Living on the Canal
Living on the Canal
Local livelihoods of the Ampawa Community had been significantly influenced by the canal. Those dwelling in the northern part of the area made their living through high-grade orchards, and for those in the southern part, salt works and shrimp farms became their main sources of income. Together with local wisdom, they had led peaceful and content lives.
Ampawa houses were built with the fronts facing the canal, while various orchards occupied the backyards, reflecting the local architectural uniqueness. The houses were constructed in a row pattern with the same roof level. They were Thai-style wooden houses with roofs, without gables, made of tiles shaped like rhombus. The windows were made of wood and doors folded. There were landings and footpaths which connected the front of each house to facilitate communications. The farther areas were more rural with scattered Thai-style houses located next to the canal.
Facing the Future, Reviving the Past
As globalization swept across the globe, the beauty of the Ampawa riparian community, reflected in the serenity and the uniqueness of livelihoods, had been gradually invaded by modern capitalism and consumerism. Traditional art, culture, architecture, historical sites, and priceless way of life were commercialized and exploited. Concrete buildings and housing estates had intruded plentiful orchards, making the view unpleasant. The waterways became polluted, and the local floating market gradually became sluggish. In short, the bygone era of the Ampawa riparian community was in desperate need for restoration.
Because the charm and the remnants of the old era are the pride of local residents and have continued to attract visitors, a unity in action and spirit was created for cultural and environmental conservation. Later, the opportunity arrived for the Chaipattana Foundation to contribute to such purpose when a piece of land including wooden houses was donated to Her Royal Highness Princess Maha Chakri Sirindhorn by Miss Prayong Nakhawarang. Her Royal Highness subsequently granted permission to the Chaipattana Foundation to utilize the land to benefit the Ampawa community. This led to the establishment of the Ampawa-Chaipattananurak Conservation Project.

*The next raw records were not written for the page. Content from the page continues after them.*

(* ===== verification/Machine.v ===== *)
(** * The kernel as one machine

    [kernel/src/syscall/mod.rs], [kernel/src/glue.rs] and [sys_execve]: the table
    of system calls, the trap handlers, the poll of a user thread. The state joins
    those of the components: the processes with their memory, the file systems and
    open files, the floating-point unit and the page table of the hart, the clock
    and the timers. One hart; a lock is held for a whole operation. *)
From S2P Require Import Prelude BTree Address Defines Kst IdAllocator FrameAllocator PageTable VmArea MemorySpace InitStack UserCheck UserAccess Trap Signal FdTable Process Inode MemSyscalls Vfs VfsSpec SysFs Executor Tty.

(** The user memory the file systems see is the address space of the process, and
    the terminal driver is among their devices. *)
Class UserWorld {DB : DirBackend} {WD : World} `{Buddy} := {
  as_user : MemorySpace * Mem → UserT;
  as_space : UserT → MemorySpace * Mem;
  as_space_user u : as_space (as_user u) = u;
  get_set_user u (f : FS) : get_user (SysFs.set_user u f) = u;
  get_tty : FS → Tty;
  set_tty : Tty → FS → FS;
  get_set_tty t (f : FS) : get_tty (set_tty t f) = t;
}.

(** A loop that runs its body at most [n] times; [inl] goes on, [inr] ends. *)
Fixpoint kiter {S A B} (n : positive) (body : A → kst S (A + B)) (x : A) : kst S (A + B) :=
  match n with
  | xH => body x
  | xO n => r ← kiter n body x; match r with inl x => kiter n body x | inr b => mret (inr b) end
  | xI n =>
      r ← body x;
      match r with
      | inl x => r ← kiter n body x; match r with inl x => kiter n body x | inr b => mret (inr b) end
      | inr b => mret (inr b)
      end
  end.

Section machine.
Context `{Buddy, KernelImage, ProcessEnv} {DB : DirBackend} {WD : World} {UW : UserWorld}.

(** [m_curr] is the thread of [local_hart()], [m_satp] the root of the page table
    in use; [m_woken] are the wakers called and [m_spawned] the threads given to
    the executor, the latest first. *)
Record Machine : Type := mkMachine {
  m_kernel : Kernel File;
  m_vfs : Vfs;
  m_dir_files : gmap Z DirFile;
  m_seek_files : gmap Z SeekableFile;
  m_next_file : Z;
  m_fpu : Fpu;
  m_ticks : Z;
  m_trigger : Z;
  m_timers : list Timer;
  m_woken : list Z;
  m_spawned : list (Z * Z);
  m_curr : option (Z * Z);
  m_satp : Z;
}.
Definition set_kernel (k : Kernel File) (s : Machine) : Machine :=
  mkMachine k (m_vfs s) (m_dir_files s) (m_seek_files s) (m_next_file s) (m_fpu s) (m_ticks s) (m_trigger s)
    (m_timers s) (m_woken s) (m_spawned s) (m_curr s) (m_satp s).
Definition set_fpu (x : Fpu) (s : Machine) : Machine :=
  mkMachine (m_kernel s) (m_vfs s) (m_dir_files s) (m_seek_files s) (m_next_file s) x (m_ticks s) (m_trigger s)
    (m_timers s) (m_woken s) (m_spawned s) (m_curr s) (m_satp s).
Definition set_clock (trigger : Z) (timers : list Timer) (woken : list Z) (s : Machine) : Machine :=
  mkMachine (m_kernel s) (m_vfs s) (m_dir_files s) (m_seek_files s) (m_next_file s) (m_fpu s) (m_ticks s) trigger
    timers woken (m_spawned s) (m_curr s) (m_satp s).
Definition set_spawned (l : list (Z * Z)) (s : Machine) : Machine :=
  mkMachine (m_kernel s) (m_vfs s) (m_dir_files s) (m_seek_files s) (m_next_file s) (m_fpu s) (m_ticks s) (m_trigger s)
    (m_timers s) (m_woken s) l (m_curr s) (m_satp s).
Definition set_hart (curr : option (Z * Z)) (satp : Z) (s : Machine) : Machine :=
  mkMachine (m_kernel s) (m_vfs s) (m_dir_files s) (m_seek_files s) (m_next_file s) (m_fpu s) (m_ticks s) (m_trigger s)
    (m_timers s) (m_woken s) (m_spawned s) curr satp.

(** ** The components in the machine *)
Definition on_kernel {A} (c : kst (Kernel File) A) : kst Machine A := λ s,
  match c (m_kernel s) with
  | Done a k => Done a (set_kernel k s)
  | Fail e k => Fail e (set_kernel k s)
  | Crash => Crash
  end.
Definition on_fds {A} (pid : Z) (c : kst (FdTable File) A) : kst Machine A := λ s,
  match k_procs (m_kernel s) !! pid with
  | None => Crash
  | Some p =>
      let upd t := set_kernel (set_procs (<[pid := P.with_fds p t]> (k_procs (m_kernel s))) (m_kernel s)) s in
      match c (p_fds p) with
      | Done a t => Done a (upd t)
      | Fail e t => Fail e (upd t)
      | Crash => Crash
      end
  end.
Definition on_mem {A} (pid : Z) (c : kst (MemorySpace * Mem) A) : kst Machine A := on_kernel (on_space pid c).

(** The file system calls see the descriptors, the working directory and the
    memory of the process. *)
Definition sys_view (p : Process File) (s : Machine) : Sys :=
  mkSys (set_fs (SysFs.set_user (as_user (p_space p, k_mem (m_kernel s))) (v_fs (m_vfs s))) (m_vfs s))
    (p_fds p) (p_cwd p) (m_dir_files s) (m_seek_files s) (m_next_file s).
Definition sys_put (pid : Z) (p : Process File) (y : Sys) (s : Machine) : Machine :=
  let u := as_space (get_user (v_fs (y_vfs y))) in
  let p := P.with_space (P.with_cwd (P.with_fds p (fd_table y)) (cwd y)) u.1 in
  mkMachine (set_procs (<[pid := p]> (k_procs (m_kernel s))) (set_mem u.2 (m_kernel s)))
    (y_vfs y) (dir_files y) (seek_files y) (next_file y) (m_fpu s) (m_ticks s) (m_trigger s) (m_timers s)
    (m_woken s) (m_spawned s) (m_curr s) (m_satp s).
Definition on_sys {A} (pid : Z) (c : kst Sys A) : kst Machine A := λ s,
  match k_procs (m_kernel s) !! pid with
  | None => Crash
  | Some p =>
      match c (sys_view p s) with
      | Done a y => Done a (sys_put pid p y s)
      | Fail e y => Fail e (sys_put pid p y s)
      | Crash => Crash
      end
  end.

(** Signals see the thread, the handlers, status and memory of its process, and
    the floating-point unit. *)
Definition on_sig {A} (pid tid : Z) (c : kst (SigState (MemorySpace * Mem)) A) : kst Machine A := λ s,
  match k_procs (m_kernel s) !! pid with
  | None => Crash
  | Some p =>
      match p_threads p !! tid with
      | None => Crash
      | Some t =>
          let upd x :=
            let p := P.with_threads p (<[tid := ss_thread x]> (p_threads p)) in
            let p := P.with_status (P.with_handlers p (ss_handlers x)) (ss_status x) in
            let p := P.with_space p (ss_user x).1 in
            set_fpu (ss_fpu x)
              (set_kernel (set_procs (<[pid := p]> (k_procs (m_kernel s))) (set_mem (ss_user x).2 (m_kernel s))) s) in
          match c (mkSig t (p_handlers p) (p_status p) (m_fpu s) (p_space p, k_mem (m_kernel s))) with
          | Done a x => Done a (upd x)
          | Fail e x => Fail e (upd x)
          | Crash => Crash
          end
      end
  end.

(** [local_hart().curr_thread()], and its trap context *)
Definition curr : kst Machine (Z * Z) := s ← kget; kunwrap (m_curr s).
Definition get_thread (pid tid : Z) : kst Machine Thread :=
  p ← on_kernel (proc pid); kunwrap (p_threads p !! tid).
Definition set_ctx (pid tid : Z) (f : TrapContext → TrapContext) : kst Machine () :=
  on_kernel (update_thread pid tid (λ t, Th.with_ctx t (f (trap_context t)))).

Implemented by the Chaipattana Foundation, the Ampawa-Chaipattananurak Conservation Project has been developed in line with His Majesty the King’s Philosophy of Sufficiency Economy. It is aimed at restoring and conserving not only the architectural components but also the traditional ways of life against the backdrop of modern and western civilization. This cultural conservation project is considered as the returning to the basic of being self-reliant by producing enough crops for the people’s needs and embracing a sense of community based on generosity and harmony.